Neighbors interviewed by the Champion after the incident stated they heard screaming and noises on multiple occasions and frequently called police.

According to the San Bernardino County Sheriff’s Department, the Chino Hills Police Department was called seven or eight times between January and June 2022 but no reports of domestic abuse were taken.

During one incident, five or six police units arrived and called for Mr. McGuire to come out, said a neighbor. After waiting 30 or 40 minutes, the units departed.

A Sheriff’s Department spokesperson said at the time that police cannot force their way into a home if they don’t see or hear any signs of trouble.

Eventually, the woman managed to escape while Mr. McGuire was in the house and ran to nearby Alterra Park where she was rescued by Good Samaritans.

The Champion filed a public records request with the San Bernardino County Sheriff’s Department to obtain the internal investigation that was supposed to be conducted by the Chino Hills Police Department regarding the numerous calls for service, but was denied.

The victim had moved into Mr. McGuire’s two-story home at the beginning of 2022, and soon after was held against her will, according to the Sheriff’s Department.

When Chino Hills Police went to Mr. McGuire’s house, he had already fled. He was later found in Placentia where he barricaded himself inside a home before surrendering.

Neighbors described Mr. McGuire as somebody who mostly kept to himself. After the incident, they described him as “pure evil.”

Don Via, Jr. adds:

According to the San Bernardino District Attorney’s office, Mcguire began working as a police officer for the Huntington Park Police, located in south central Los Angeles County, in 1986. Reports show he was terminated from that position one year later in connection to the death of Acacio Ramirez in September of 1987 after Maguire and another officer responded to a domestic disturbance call and placed Ramirez under arrest. Ramirez would later die in police custody from what the L.A. County Medical Examiner-Coroner reportedly determined was “blunt force body trauma”, according to a report from the Los Angeles Times from that year.
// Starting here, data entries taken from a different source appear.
Lemma placement_gens_none placements sri : sri ∉ map pe_sri placements -> placement_gens placements !! sri = None.
Proof.
  intros Hn. destruct (placement_gens placements !! sri) as [g|] eqn:Hg; [|done]. exfalso. apply Hn.
  apply collect_map_in, list_elem_of_fmap in Hg as (c & [= -> _] & Hin). apply list_elem_of_fmap. eauto.
Qed.

Lemma unique_placement placements c c' :
  NoDup (map pe_sri placements) -> c ∈ placements -> c' ∈ placements -> pe_sri c = pe_sri c' -> c = c'.
Proof.
  intros Hnd [i Hi]%list_elem_of_lookup [j Hj]%list_elem_of_lookup Heq. assert (i = j) as ->; [|congruence].
  eapply NoDup_lookup; [exact Hnd| |]; rewrite list_lookup_fmap; [by rewrite Hi|by rewrite Hj, Heq].
Qed.

(** With every change succeeding, hygiene records the death of a dead root and releases its row. *)
Lemma hygiene_releases_root answer silence ready r tracker timing c inst :
  (forall k, answer k = true) -> NoDup (map pe_sri (rw_placements r)) -> c ∈ rw_placements r ->
  declared_dead silence (rw_placements r) (rw_instances r) (node_ttls_of tracker (rw_placements r)) timing (pe_sri c) ->
  by_sri (rw_instances r) !! pe_sri c = Some inst -> ln_parent (ci_lineage inst) = None ->
  let tr := (run_hygiene answer (Some (rw_instances r)) silence ready (rw_placements r) tracker timing).1 in
  (RecordDeath (pe_sri c) (ci_gen inst) NodeLost, true) ∈ tr /\ (RemovePlacement (pe_sri c) (pe_gen c), true) ∈ tr /\
  forall g reason ok, (RecordDeath (pe_sri c) g reason, ok) ∈ tr -> reason = NodeLost.
Proof.
  intros Hans Hnd Hc Hdead Hinst Hpar tr.
  destruct (run_hygiene_ops answer (rw_instances r) silence ready (rw_placements r) tracker timing) as (t' & Heq & _).
  set (plan := plan_hygiene _ _ _ _ _ _) in Heq. assert (pe_sri c ∈ hp_release_cells plan) as Hrel by by apply release_iff.
  assert (forall op, op ∈ hygiene_ops answer (rw_instances r) (rw_placements r) plan -> (op, true) ∈ tr) as Hin.
  { intros op [k Hk]%list_elem_of_lookup. subst tr. rewrite Heq. cbn [fst]. rewrite perform_all_imap.
    apply list_elem_of_lookup. exists k. by rewrite list_lookup_imap, Hk, <-(Hans k). }
  assert (forall n m, answered answer n m = true) as Hall.
  { intros n m. apply forallb_forall. auto. }
  split; [|split].
  - apply Hin. apply elem_of_app. left. apply list_elem_of_omap. exists (pe_sri c). split; [done|]. rewrite Hinst. cbn. by rewrite Hpar.
  - apply Hin. unfold hygiene_ops. rewrite Hall. apply elem_of_app. right. apply elem_of_app. right. apply elem_of_app. left.
    apply list_elem_of_omap. exists (pe_sri c). split; [done|]. unfold placement_gens.
    assert (NoDup (map fst (map (fun c => (pe_sri c, pe_gen c)) (rw_placements r)))) as Hnd' by by rewrite map_map.
    rewrite (proj2 (collect_map_nodup _ (pe_sri c) (pe_gen c) Hnd')); [done|apply list_elem_of_fmap; eauto].
  - intros g reason ok [k Hk]%list_elem_of_lookup. apply hygiene_trace in Hk as (insts & _ & _ & Hop%list_elem_of_lookup_2).
    by apply hygiene_deaths in Hop.
Qed.

(** C16. A root lost with its node is redeployed in the pass that declares it
    dead.  When a leader's pass sees the node of a root silent for the root's
    deadline and for twice the renewal time, the root's policy restarts lost
    roots and its budget is unused, and the changes of the pass succeed, then
    the pass records the death, releases the root's row and, scanning the rows
    again, redeploys the root from its spec, once. *)
Theorem lost_root_redeployed id_str timing now outcome r w c node inst spec silent :
  NoDup (map pe_sri (rw_placements r)) -> NoDup (map rd_sri (rw_deaths r)) ->
  c ∈ rw_placements r -> placement_node c = Some node ->
  by_sri (rw_instances r) !! pe_sri c = Some inst -> ln_parent (ci_lineage inst) = None ->
  seen_by id_str timing now r w !! node = Some silent -> min_deadline timing <= silent ->
  deadline (by_sri (rw_instances r)) (node_ttls_of (observe_all (rw_leases r) now (wt_tracker w)) (rw_placements r))
    timing (pe_sri c) node <= silent ->
  spec_by_sri (rw_specs r) !! pe_sri c = Some spec ->
  should_restart (rp_restart_type (cd_restart spec)) NodeLost = true -> 0 < rp_max_restarts (cd_restart spec) ->
  wt_budget w !! pe_sri c = None ->
  deploys_of (pe_sri c) (leader_pass id_str timing now (fun _ => true) outcome (r, w)).1 = [spec].
Proof.
  intros Hnd Hndd Hc Hnode Hinst Hpar Hsil Hmin Hdl Hspec Hshould Hmax Hb.
  unfold leader_pass, watch_pass, scan_pass, seen_by in *.
  cbn [pi_leases pi_cells pi_leader pi_now pi_answer pi_instances pi_restarts wt_budget wt_sweep wt_gate wt_absence] in *.
  destruct (watch_silence _ _ _ _ _ _) as [[[silence ready] gate] absence]. cbn [fst] in Hsil.
  assert (hygiene_called timing silence ready = true) as ->.
  { unfold hygiene_called. apply orb_true_iff. right. apply existsb_exists. exists (node, silent).
    split; [by apply list_elem_of_In, elem_of_map_to_list|]. by apply Z.leb_le. }
  set (tracker := observe_all _ _ _) in *.
  assert (declared_dead silence (rw_placements r) (rw_instances r) (node_ttls_of tracker (rw_placements r)) timing (pe_sri c)) as Hdead.
  { by exists c, node, silent. }
  destruct (hygiene_releases_root (fun _ => true) silence ready r tracker timing c inst) as (Hrec & Hrem & Hall); [done..|].
  destruct (run_hygiene _ _ _ _ _ _ _) as [tr t']. cbn [fst] in Hrec, Hrem, Hall.
  destruct (process_root_restarts quiet_restarts _ _) as [[ops0 b0] s0].
  destruct (apply_hygiene_recorded tr r _ _ Hrec Hall) as [g Hg].
  assert (placement_gens (rw_placements (fold_left apply_hygiene tr r)) !! pe_sri c = None) as Hgone.
  { apply placement_gens_none. intros (c' & Hsri & [Hc' Hno]%apply_hygiene_placements)%list_elem_of_fmap.
    apply Hno. by rewrite <-(unique_placement _ _ _ Hnd Hc Hc' Hsri). }
  pose proof (process_restarts_deploy (rw_specs (fold_left apply_hygiene tr r)) _
    (rw_placements (fold_left apply_hygiene tr r)) (rw_instances (fold_left apply_hygiene tr r)) now outcome (wt_budget w) (wt_sweep w) _ _ _ spec
    (apply_hygiene_deaths tr r Hndd) Hg) as Hdep.
  rewrite apply_hygiene_specs in Hdep. specialize (Hdep Hspec Hgone Hshould Hmax Hb).
  unfold scan_restarts. rewrite apply_hygiene_specs. by destruct (process_root_restarts _ _ _) as [[ops b'] s'].
Qed.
The Free Thought Project has long contended that it should be standard practice for officers connected to criminal activity, particularly those related to physical abuse and death, to be placed on a blacklist which prevents them from working for other law enforcement agencies in the future, and so that in the instances of any future crimes other law enforcement officers are aware of an ex cop’s criminal history.
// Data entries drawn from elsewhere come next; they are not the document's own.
(* ===== verification/Skew.v ===== *)
(** * The clock-skew watch

    [ClockSkewWatch] of [src/swarm/sorg-common/src/supervision.rs]: from the
    wall-clock readings in the lease rows of its peers, a node decides whether
    its own clock disagrees with most of theirs. *)

From S2P Require Import Prelude Bytes Domain Store Supervision.
From Stdlib Require Import ZArith Lia Strings.Byte Sorting.Sorted.
From stdpp Require Import base list option gmap sets fin_maps.

Local Open Scope Z_scope.

Definition i64_max : Z := 2 ^ 63 - 1.
Definition i64_min : Z := - 2 ^ 63.
Definition i64_saturating_sub (a b : Z) : Z := Z.max i64_min (Z.min i64_max (a - b)).
(** [i64::try_from(x).unwrap_or(i64::MAX)] of an unsigned number *)
Definition i64_try (x : Z) : Z := if x <=? i64_max then x else i64_max.
Definition u32_saturating_add (a b : Z) : Z := Z.min (a + b) u32_max.

Definition SKEW_MARGIN_MS : Z := 5000.
Definition CONFIRM_PASSES : Z := 2.
Definition REPEAT_PASSES : Z := 30.
Definition VERDICT_WINDOW_MIN_MS : Z := 36000.
Definition VERDICT_WINDOW_MAX_MS : Z := 120000.
Definition PLAUSIBLE_EPOCH_MS_MAX : Z := 4000000000000.
Definition PLAUSIBLE_EPOCH_MS_MIN : Z := 1600000000000.

Inductive Direction := Ahead | Behind | InStep.
#[export] Instance Direction_eq_dec : EqDecision Direction. Proof. solve_decision. Defined.

Record PeerVerdict := mkVerdict { pv_direction : Direction; pv_margin_ms : Z; pv_expires_at : Instant }.
Record PeerState := mkPeerState { sp_seq : Z; sp_verdict : option PeerVerdict }.
Record SkewReport := mkReport { sr_offset_ms : Z; sr_peers : Z; sr_tracked : Z }.

Record ClockSkewWatch := mkSkewWatch {
  sw_peers : gmap RuntimeId PeerState;
  sw_last_scan : option Instant;
  sw_ahead_run : Z;
  sw_behind_run : Z;
  sw_since_report : option Z;
}.

Definition skew_new : ClockSkewWatch := mkSkewWatch ∅ None 0 0 None.

Definition plausible (ms : Z) : bool := (PLAUSIBLE_EPOCH_MS_MIN <=? ms) && (ms <=? PLAUSIBLE_EPOCH_MS_MAX).

(** The wall clock's milliseconds since the epoch, [None] before it. *)
Definition local_now_ms (since_epoch : option Duration) : option Z :=
  d ← since_epoch;
  let ms := as_millis d in
  if u64_max <? ms then None else if plausible ms then Some ms else None.
(* ===== verification/SpawnTree.v ===== *)
(** * The spawn gate and the spawn tree

    [src/swarm/sorg-common/src/cells/spawn_gate.rs]: whether a spawn may take a
    name that has an instance row, who has authority over a cell, and the cells
    a termination cascades to.  The walk below a cell has no bound of its own;
    it runs here with fuel, and the fuel it needs is proved to be enough where
    the walk ends. *)

From S2P Require Import Prelude Bytes Domain Store Supervision Hygiene LeaseFacts HygieneFacts.
From Stdlib Require Import ZArith Lia Strings.Byte.
From stdpp Require Import base list option gmap sets.

Local Open Scope Z_scope.

(** ** The gate *)

Record ExistingInstance := mkExisting { ei_detached : bool; ei_parent_gen : option Gen }.
Inductive LeaseView := Live | Expired.
Record ExistingPlacement := mkExistingPlacement { ep_lease : LeaseView }.
Inductive GateDecision := Admit | AlreadyExists | Supersede.

Definition evaluate_spawn_gate (existing : option ExistingInstance) (placement : option ExistingPlacement)
    (caller_gen : option Gen) : GateDecision :=
  match existing with
  | None => Admit
  | Some existing =>
      let placement_live :=
        match placement with Some p => match ep_lease p with Expired => false | Live => true end | None => false end in
      if negb placement_live then Supersede
      else if ei_detached existing then AlreadyExists
      else match ei_parent_gen existing, caller_gen with
           | Some row_parent, Some caller => if bool_decide (row_parent = caller) then AlreadyExists else Supersede
           | _, _ => AlreadyExists
           end
  end.

(** ** Authority *)

Fixpoint walk_up (fuel : nat) (instances : gmap Sri CellInstance) (ancestor current : Sri) : bool :=
  match fuel with
  | O => false
  | Datatypes.S fuel =>
      if current =? ancestor then true
      else match instances !! current ≫= fun i => ln_parent (ci_lineage i) with
           | Some parent => walk_up fuel instances ancestor parent
           | None => false
           end
  end.
Definition is_self_or_descendant (instances : gmap Sri CellInstance) (ancestor target : Sri) : bool :=
  walk_up 64 instances ancestor target.

(** ** The subtree *)

Definition children_of (instances : list CellInstance) : gmap Sri (list CellInstance) :=
  fold_left (fun m i =>
    match ln_parent (ci_lineage i) with
    | Some parent => <[parent := default [] (m !! parent) ++ [i]]> m
    | None => m
    end) instances ∅.

(** The frontier is a stack, its top first. *)
Fixpoint subtree_loop (fuel : nat) (children : gmap Sri (list CellInstance)) (frontier out : list Sri) : option (list Sri) :=
  match fuel with
  | O => None
  | Datatypes.S fuel =>
      match frontier with
      | [] => Some out
      | current :: frontier =>
          match children !! current with
          | None => subtree_loop fuel children frontier out
          | Some kids =>
              let kids := map ci_sri (List.filter (fun kid => negb (ln_detached (ci_lineage kid))) kids) in
              subtree_loop fuel children (rev kids ++ frontier) (out ++ kids)
          end
      end
  end.
Definition collect_subtree (fuel : nat) (instances : list CellInstance) (root : Sri) : option (list Sri) :=
  subtree_loop fuel (children_of instances) [root] [].

(** ** What the walks find *)

(** The cell a number of edges above. *)
Fixpoint above (n : nat) (instances : gmap Sri CellInstance) (sri : Sri) : option Sri :=
  match n with
  | O => Some sri
  | Datatypes.S n =>
      match instances !! sri ≫= fun i => ln_parent (ci_lineage i) with Some p => above n instances p | None => None end
  end.

Lemma walk_up_spec fuel instances ancestor target :
  walk_up fuel instances ancestor target = true <-> exists n, (n < fuel)%nat /\ above n instances target = Some ancestor.
Proof.
  revert target. induction fuel as [|fuel IH]; intros target; cbn; [split; [done|intros (n & ? & _); lia]|].
  destruct (Z.eqb_spec target ancestor) as [->|Hne].
  - split; [|done]. intros _. exists 0%nat. split; [lia|done].
  - destruct (instances !! target ≫= _) as [parent|] eqn:Hp.
    + rewrite IH. split.
      * intros (n & Hn & Ha). exists (Datatypes.S n). split; [lia|]. cbn. by rewrite Hp.
      * intros ([|n] & Hn & Ha); [by injection Ha|]. cbn in Ha. rewrite Hp in Ha. exists n. split; [lia|done].
    + split; [done|]. intros ([|n] & Hn & Ha); [by injection Ha|]. cbn in Ha. by rewrite Hp in Ha.
Qed.

(** An edge a termination goes down. *)
Definition attached_to (instances : list CellInstance) (parent child : Sri) : Prop :=
  exists i, i ∈ instances /\ ci_sri i = child /\ ln_parent (ci_lineage i) = Some parent /\ ln_detached (ci_lineage i) = false.

Definition below (instances : list CellInstance) : Sri -> Sri -> Prop := tc (attached_to instances).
Since this is not the case, Mcguire was able to work as an officer for the now defunct Hawaiian Gardens Police Department from 1995 to 1997.

And according to the San Bernardino County Sheriff’s Department, at the time of the incident Maguire held two active licenses as a private investigator and a private patrol officer.
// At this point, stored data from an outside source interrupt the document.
(* ===== verification/PlacementFacts.v ===== *)
(** * One placement at a time

    Histories of claims, publications and removals of placements on one node,
    each begun at some earlier state and answered in any way, and the insertion
    of records into the instance registry. *)

From S2P Require Import Prelude Bytes Domain Kv Announce Store Supervision Generations Placement.
From Stdlib Require Import ZArith Lia Strings.Byte Sorting.Sorted.
From stdpp Require Import base list option sets strings gmap.

Local Open Scope Z_scope.

Section Facts.
Context {S : Type} `{KvLaws S} `{SriTextLaws} `{PostcardLaws PlacementRow} `{PostcardLaws InstanceRow} `{CommitCheckLaws}.

(** ** What each operation reads and writes *)

#[local] Arguments newest_placements : simpl never.
#[local] Arguments newest_instances : simpl never.
#[local] Arguments parse_generation_key : simpl never.
#[local] Arguments generation_key : simpl never.
#[local] Arguments placement_claim_key : simpl never.
#[local] Arguments generations_of : simpl never.
#[local] Arguments mapM_res : simpl never.
#[local] Arguments last : simpl never.
#[local] Arguments gen_max : simpl never.

(** Runs the calls of an operation, whatever each is answered. *)
Ltac run_calls :=
  unfold put_placement, put_row, list_rows, admit_write, remove_row, newest_generation, generations, get_key, list_entries, list_keys,
    delete_key, write_key, mbind, calls_bind, mret, calls_ret, lift_res, call;
  cbn; repeat (case_match; cbn; simplify_eq); cbn [rt_rows rt_reads rt_writes rt_calls app begin ok_or] in *.

Lemma read_nothing {T} (placements : list (res RowError T)) l :
  mapM_res (map_err RowUnreadable) placements = Ok l -> last l = None -> placements = [].
Proof. intros Hl%mapM_res_ok ->%last_None. by inversion Hl. Qed.

Lemma placements_nothing entries l :
  mapM_res (map_err RowUnreadable) (newest_placements entries) = Ok l -> last l = None -> entries = [].
Proof. intros Hl Hlast. apply (newest_nil placement_from_row). by eapply read_nothing. Qed.

Lemma do_claim_run answer e (s : S) : let '(r, t) := do_claim answer e (begin s) in
  (rt_writes t = [] /\ r ≠ Ok Claimed) \/
  (placement_claim_key (pe_sri e) ∈ rt_reads t /\ kv_prefix s (generations_of (pe_sri e)) = [] /\
   ((rt_writes t = [(placement_claim_key (pe_sri e), Some [])] /\ r ≠ Ok Claimed) \/
    exists v, to_allocvec (placement_row e) = Some v /\
      rt_writes t = [(placement_claim_key (pe_sri e), Some []); (generation_key (pe_sri e) (pe_gen e), Some v)])).
Proof.
  unfold do_claim, get_placement_in_tx. run_calls; try (by left); right;
    (split; [by left|]; split; [by eapply placements_nothing|]); try (by left);
    destruct (to_allocvec (placement_row e)) as [v|]; cbn in *; simplify_eq; eauto.
Qed.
Those who came before us would have understood that both rape (Deuteronomy 22:23-24) and kidnapping (Exodus 21:16; Deuteronomy 24:7; 1 Timothy 1:9-10) are capital crimes regardless of the man’s mental capacity.  This continued mercy to the criminal over the victim is becoming all too rampant in our society.  On top of that, the man was an alleged “law enforcer”.  If he was really this bad, what was he doing in a uniform with a badge and a gun in the first place?

Tim Brown

Tim Brown is a Christian and lover of liberty, a husband to his "more precious than rubies" wife, father of 10 "mighty arrows" and jack of all trades. He lives in the US-Occupied State of South Carolina, is the Editor at SonsOfLibertyMedia.com, GunsInTheNews.com and TheWashingtonStandard.com. and SettingBrushfires.com; and also broadcasts on The Sons of Liberty radio weekdays at 6am EST and Saturdays at 8am EST. Follow Tim on Twitter. Also check him out on Gab, Minds, and USALife.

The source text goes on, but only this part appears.